= Beginning of Section =
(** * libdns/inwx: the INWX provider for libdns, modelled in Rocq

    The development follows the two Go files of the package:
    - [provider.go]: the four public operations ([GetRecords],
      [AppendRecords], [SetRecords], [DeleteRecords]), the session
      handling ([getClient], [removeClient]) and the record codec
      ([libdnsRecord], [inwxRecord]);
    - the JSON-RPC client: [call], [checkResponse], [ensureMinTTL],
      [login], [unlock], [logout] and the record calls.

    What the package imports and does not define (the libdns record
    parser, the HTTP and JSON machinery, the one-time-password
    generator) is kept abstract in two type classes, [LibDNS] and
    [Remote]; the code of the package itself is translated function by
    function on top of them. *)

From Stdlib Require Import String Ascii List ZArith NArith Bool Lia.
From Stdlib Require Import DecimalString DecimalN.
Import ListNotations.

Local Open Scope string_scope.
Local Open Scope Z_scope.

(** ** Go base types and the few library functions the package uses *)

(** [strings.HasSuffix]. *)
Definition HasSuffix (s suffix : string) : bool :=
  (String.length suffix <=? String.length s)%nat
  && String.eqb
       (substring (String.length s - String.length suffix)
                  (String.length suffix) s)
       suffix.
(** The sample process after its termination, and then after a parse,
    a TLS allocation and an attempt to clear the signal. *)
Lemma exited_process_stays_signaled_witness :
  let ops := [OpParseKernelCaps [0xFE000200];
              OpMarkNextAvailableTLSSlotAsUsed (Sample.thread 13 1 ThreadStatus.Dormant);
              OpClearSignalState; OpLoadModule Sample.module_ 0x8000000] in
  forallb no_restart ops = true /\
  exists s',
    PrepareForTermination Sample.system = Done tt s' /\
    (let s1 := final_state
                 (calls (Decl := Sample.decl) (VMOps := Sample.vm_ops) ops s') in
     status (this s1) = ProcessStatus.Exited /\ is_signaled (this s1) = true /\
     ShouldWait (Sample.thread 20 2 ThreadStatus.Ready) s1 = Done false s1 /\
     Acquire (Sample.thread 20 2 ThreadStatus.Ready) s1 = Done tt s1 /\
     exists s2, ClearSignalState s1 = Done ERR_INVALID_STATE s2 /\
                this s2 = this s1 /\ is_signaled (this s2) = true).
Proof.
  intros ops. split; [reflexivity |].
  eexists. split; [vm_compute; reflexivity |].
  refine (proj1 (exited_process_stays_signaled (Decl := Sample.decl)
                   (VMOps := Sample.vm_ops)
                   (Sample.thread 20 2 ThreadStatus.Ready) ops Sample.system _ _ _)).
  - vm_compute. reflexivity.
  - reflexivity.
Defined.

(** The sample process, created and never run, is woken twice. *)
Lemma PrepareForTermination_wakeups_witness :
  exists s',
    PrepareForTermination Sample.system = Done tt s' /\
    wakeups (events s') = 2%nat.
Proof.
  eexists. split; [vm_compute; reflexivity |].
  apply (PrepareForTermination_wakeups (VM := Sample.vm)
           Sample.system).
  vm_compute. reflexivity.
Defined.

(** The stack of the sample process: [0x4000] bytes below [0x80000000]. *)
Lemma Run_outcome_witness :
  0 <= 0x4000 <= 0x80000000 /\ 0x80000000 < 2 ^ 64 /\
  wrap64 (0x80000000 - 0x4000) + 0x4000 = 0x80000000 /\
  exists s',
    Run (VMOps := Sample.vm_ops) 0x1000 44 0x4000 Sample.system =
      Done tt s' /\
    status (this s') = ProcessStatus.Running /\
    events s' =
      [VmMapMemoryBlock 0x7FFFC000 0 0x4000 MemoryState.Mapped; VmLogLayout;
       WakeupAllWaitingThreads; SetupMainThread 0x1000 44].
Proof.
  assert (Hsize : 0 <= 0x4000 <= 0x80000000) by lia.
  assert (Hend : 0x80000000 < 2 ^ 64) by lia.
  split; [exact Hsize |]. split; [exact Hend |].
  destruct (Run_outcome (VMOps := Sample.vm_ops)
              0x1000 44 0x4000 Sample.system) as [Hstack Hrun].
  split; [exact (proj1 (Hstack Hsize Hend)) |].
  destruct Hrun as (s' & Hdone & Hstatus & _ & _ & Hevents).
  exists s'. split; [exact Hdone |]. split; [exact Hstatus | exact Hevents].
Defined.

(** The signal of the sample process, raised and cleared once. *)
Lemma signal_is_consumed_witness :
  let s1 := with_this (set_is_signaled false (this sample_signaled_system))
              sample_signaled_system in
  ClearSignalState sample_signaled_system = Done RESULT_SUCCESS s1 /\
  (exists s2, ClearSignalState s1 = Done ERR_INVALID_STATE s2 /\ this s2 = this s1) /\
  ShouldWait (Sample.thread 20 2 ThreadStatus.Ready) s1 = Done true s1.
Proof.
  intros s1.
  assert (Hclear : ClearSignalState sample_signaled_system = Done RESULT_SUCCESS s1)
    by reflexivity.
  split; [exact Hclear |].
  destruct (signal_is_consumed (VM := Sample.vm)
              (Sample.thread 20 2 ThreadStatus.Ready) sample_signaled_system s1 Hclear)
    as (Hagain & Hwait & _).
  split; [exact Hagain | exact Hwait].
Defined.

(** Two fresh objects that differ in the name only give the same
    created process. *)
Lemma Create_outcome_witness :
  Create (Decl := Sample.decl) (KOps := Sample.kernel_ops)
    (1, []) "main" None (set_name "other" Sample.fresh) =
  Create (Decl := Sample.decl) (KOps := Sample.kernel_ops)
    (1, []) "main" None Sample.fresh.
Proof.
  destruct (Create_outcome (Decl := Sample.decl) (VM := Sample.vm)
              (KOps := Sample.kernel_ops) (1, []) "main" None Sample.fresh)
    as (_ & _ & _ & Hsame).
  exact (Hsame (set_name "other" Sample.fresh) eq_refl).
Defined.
= End of Section =
= Beginning of Section =
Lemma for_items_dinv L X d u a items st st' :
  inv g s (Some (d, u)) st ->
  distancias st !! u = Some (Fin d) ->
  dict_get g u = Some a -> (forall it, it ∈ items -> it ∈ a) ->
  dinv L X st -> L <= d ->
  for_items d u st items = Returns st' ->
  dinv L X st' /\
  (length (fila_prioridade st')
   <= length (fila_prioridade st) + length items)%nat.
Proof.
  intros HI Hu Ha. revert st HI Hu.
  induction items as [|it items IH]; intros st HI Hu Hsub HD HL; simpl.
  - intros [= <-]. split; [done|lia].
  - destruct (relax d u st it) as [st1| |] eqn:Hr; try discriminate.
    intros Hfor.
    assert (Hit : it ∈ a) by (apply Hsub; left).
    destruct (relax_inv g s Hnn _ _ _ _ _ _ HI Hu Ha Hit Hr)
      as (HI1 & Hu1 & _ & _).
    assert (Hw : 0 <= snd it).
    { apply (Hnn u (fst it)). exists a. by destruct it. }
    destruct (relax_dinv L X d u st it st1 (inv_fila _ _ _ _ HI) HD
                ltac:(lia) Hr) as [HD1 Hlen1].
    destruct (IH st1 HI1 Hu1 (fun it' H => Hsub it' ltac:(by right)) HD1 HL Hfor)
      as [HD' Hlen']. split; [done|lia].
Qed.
= End of Section =
= Beginning of Section =
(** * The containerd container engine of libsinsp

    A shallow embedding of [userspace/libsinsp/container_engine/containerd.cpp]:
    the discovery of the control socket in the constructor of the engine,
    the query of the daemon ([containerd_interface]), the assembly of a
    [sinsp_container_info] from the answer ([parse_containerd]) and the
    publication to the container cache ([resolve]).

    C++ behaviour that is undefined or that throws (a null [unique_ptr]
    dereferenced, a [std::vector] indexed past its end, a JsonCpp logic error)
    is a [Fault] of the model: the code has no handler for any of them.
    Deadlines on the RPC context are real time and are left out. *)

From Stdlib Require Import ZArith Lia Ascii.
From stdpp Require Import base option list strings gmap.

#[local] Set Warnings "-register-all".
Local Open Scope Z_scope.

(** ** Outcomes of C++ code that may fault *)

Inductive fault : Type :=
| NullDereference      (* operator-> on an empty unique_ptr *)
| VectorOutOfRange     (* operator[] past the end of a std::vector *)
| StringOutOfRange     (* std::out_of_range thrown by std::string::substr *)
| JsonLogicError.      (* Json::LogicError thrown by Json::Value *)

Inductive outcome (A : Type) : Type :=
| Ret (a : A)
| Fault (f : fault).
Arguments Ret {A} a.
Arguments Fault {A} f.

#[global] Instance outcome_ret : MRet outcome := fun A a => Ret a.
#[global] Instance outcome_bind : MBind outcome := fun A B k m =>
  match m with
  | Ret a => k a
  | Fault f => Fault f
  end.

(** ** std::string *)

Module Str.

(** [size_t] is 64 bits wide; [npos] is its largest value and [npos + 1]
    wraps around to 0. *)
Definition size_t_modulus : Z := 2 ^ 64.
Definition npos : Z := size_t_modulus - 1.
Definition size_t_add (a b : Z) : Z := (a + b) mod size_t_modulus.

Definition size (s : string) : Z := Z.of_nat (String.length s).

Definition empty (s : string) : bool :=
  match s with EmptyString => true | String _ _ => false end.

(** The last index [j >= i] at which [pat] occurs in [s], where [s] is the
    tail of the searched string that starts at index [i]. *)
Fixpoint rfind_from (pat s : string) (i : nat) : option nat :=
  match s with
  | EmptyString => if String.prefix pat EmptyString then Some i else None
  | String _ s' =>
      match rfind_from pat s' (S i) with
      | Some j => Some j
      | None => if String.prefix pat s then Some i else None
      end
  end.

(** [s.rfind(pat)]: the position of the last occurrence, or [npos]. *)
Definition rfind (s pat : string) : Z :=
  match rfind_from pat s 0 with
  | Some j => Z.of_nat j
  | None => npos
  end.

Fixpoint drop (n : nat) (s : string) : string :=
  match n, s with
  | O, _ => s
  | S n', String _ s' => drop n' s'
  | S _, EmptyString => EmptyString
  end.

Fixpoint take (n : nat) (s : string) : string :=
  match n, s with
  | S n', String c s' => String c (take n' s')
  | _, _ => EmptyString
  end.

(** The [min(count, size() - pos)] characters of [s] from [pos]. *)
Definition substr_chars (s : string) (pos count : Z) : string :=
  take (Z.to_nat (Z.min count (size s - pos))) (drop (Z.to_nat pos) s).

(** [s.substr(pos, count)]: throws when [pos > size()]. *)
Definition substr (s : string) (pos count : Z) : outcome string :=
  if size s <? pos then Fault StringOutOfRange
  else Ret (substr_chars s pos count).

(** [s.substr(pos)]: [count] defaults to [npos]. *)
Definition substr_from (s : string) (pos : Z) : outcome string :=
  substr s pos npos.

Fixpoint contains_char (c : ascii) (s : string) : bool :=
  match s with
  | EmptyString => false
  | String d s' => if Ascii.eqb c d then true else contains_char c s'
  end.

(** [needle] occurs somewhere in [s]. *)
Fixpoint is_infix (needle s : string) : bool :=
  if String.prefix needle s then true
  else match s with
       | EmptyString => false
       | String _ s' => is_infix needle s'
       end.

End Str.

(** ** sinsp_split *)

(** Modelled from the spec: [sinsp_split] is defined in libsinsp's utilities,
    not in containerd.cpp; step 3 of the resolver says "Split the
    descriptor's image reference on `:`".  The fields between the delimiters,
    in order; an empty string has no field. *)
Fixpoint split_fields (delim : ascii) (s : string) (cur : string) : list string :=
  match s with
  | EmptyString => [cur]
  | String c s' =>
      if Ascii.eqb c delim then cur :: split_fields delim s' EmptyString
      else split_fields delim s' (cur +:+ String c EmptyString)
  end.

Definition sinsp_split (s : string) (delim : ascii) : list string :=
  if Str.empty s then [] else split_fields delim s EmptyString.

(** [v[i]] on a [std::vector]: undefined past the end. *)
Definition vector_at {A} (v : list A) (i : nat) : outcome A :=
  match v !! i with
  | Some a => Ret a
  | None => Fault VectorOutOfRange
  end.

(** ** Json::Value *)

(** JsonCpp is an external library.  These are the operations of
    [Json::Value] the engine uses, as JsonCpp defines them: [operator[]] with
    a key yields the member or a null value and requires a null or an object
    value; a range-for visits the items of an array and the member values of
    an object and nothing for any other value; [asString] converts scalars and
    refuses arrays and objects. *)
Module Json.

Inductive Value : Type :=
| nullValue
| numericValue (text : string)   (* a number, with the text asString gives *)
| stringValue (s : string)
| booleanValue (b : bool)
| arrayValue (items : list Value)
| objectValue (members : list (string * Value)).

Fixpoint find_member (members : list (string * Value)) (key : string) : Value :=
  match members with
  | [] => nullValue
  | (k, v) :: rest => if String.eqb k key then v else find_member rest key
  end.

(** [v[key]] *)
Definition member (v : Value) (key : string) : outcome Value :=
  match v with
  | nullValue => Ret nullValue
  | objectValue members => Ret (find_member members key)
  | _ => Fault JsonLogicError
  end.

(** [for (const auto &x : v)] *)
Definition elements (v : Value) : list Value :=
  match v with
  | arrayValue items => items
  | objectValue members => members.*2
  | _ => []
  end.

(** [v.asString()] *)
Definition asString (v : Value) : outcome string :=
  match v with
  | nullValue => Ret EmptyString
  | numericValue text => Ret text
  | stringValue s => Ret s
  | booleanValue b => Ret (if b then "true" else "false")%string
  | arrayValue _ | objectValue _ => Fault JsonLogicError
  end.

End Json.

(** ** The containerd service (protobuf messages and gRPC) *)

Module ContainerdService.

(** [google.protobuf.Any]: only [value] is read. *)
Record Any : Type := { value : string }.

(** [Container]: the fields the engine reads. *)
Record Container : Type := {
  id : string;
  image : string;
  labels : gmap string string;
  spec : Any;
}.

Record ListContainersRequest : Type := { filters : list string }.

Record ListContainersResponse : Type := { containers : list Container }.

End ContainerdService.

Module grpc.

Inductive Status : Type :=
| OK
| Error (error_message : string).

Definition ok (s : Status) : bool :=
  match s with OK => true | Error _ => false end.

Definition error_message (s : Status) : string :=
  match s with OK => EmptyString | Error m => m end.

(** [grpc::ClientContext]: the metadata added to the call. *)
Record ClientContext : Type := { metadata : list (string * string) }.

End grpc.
= End of Section =
- **What is needed**
Look above for the line with "(** * libdns/inwx: the" and the line with "(let s1 := final_state". Write out those two lines and all the lines between them, exactly, and no others.

- **Task solution**
(** * libdns/inwx: the INWX provider for libdns, modelled in Rocq

    The development follows the two Go files of the package:
    - [provider.go]: the four public operations ([GetRecords],
      [AppendRecords], [SetRecords], [DeleteRecords]), the session
      handling ([getClient], [removeClient]) and the record codec
      ([libdnsRecord], [inwxRecord]);
    - the JSON-RPC client: [call], [checkResponse], [ensureMinTTL],
      [login], [unlock], [logout] and the record calls.

    What the package imports and does not define (the libdns record
    parser, the HTTP and JSON machinery, the one-time-password
    generator) is kept abstract in two type classes, [LibDNS] and
    [Remote]; the code of the package itself is translated function by
    function on top of them. *)

From Stdlib Require Import String Ascii List ZArith NArith Bool Lia.
From Stdlib Require Import DecimalString DecimalN.
Import ListNotations.

Local Open Scope string_scope.
Local Open Scope Z_scope.

(** ** Go base types and the few library functions the package uses *)

(** [strings.HasSuffix]. *)
Definition HasSuffix (s suffix : string) : bool :=
  (String.length suffix <=? String.length s)%nat
  && String.eqb
       (substring (String.length s - String.length suffix)
                  (String.length suffix) s)
       suffix.
(** The sample process after its termination, and then after a parse,
    a TLS allocation and an attempt to clear the signal. *)
Lemma exited_process_stays_signaled_witness :
  let ops := [OpParseKernelCaps [0xFE000200];
              OpMarkNextAvailableTLSSlotAsUsed (Sample.thread 13 1 ThreadStatus.Dormant);
              OpClearSignalState; OpLoadModule Sample.module_ 0x8000000] in
  forallb no_restart ops = true /\
  exists s',
    PrepareForTermination Sample.system = Done tt s' /\
    (let s1 := final_state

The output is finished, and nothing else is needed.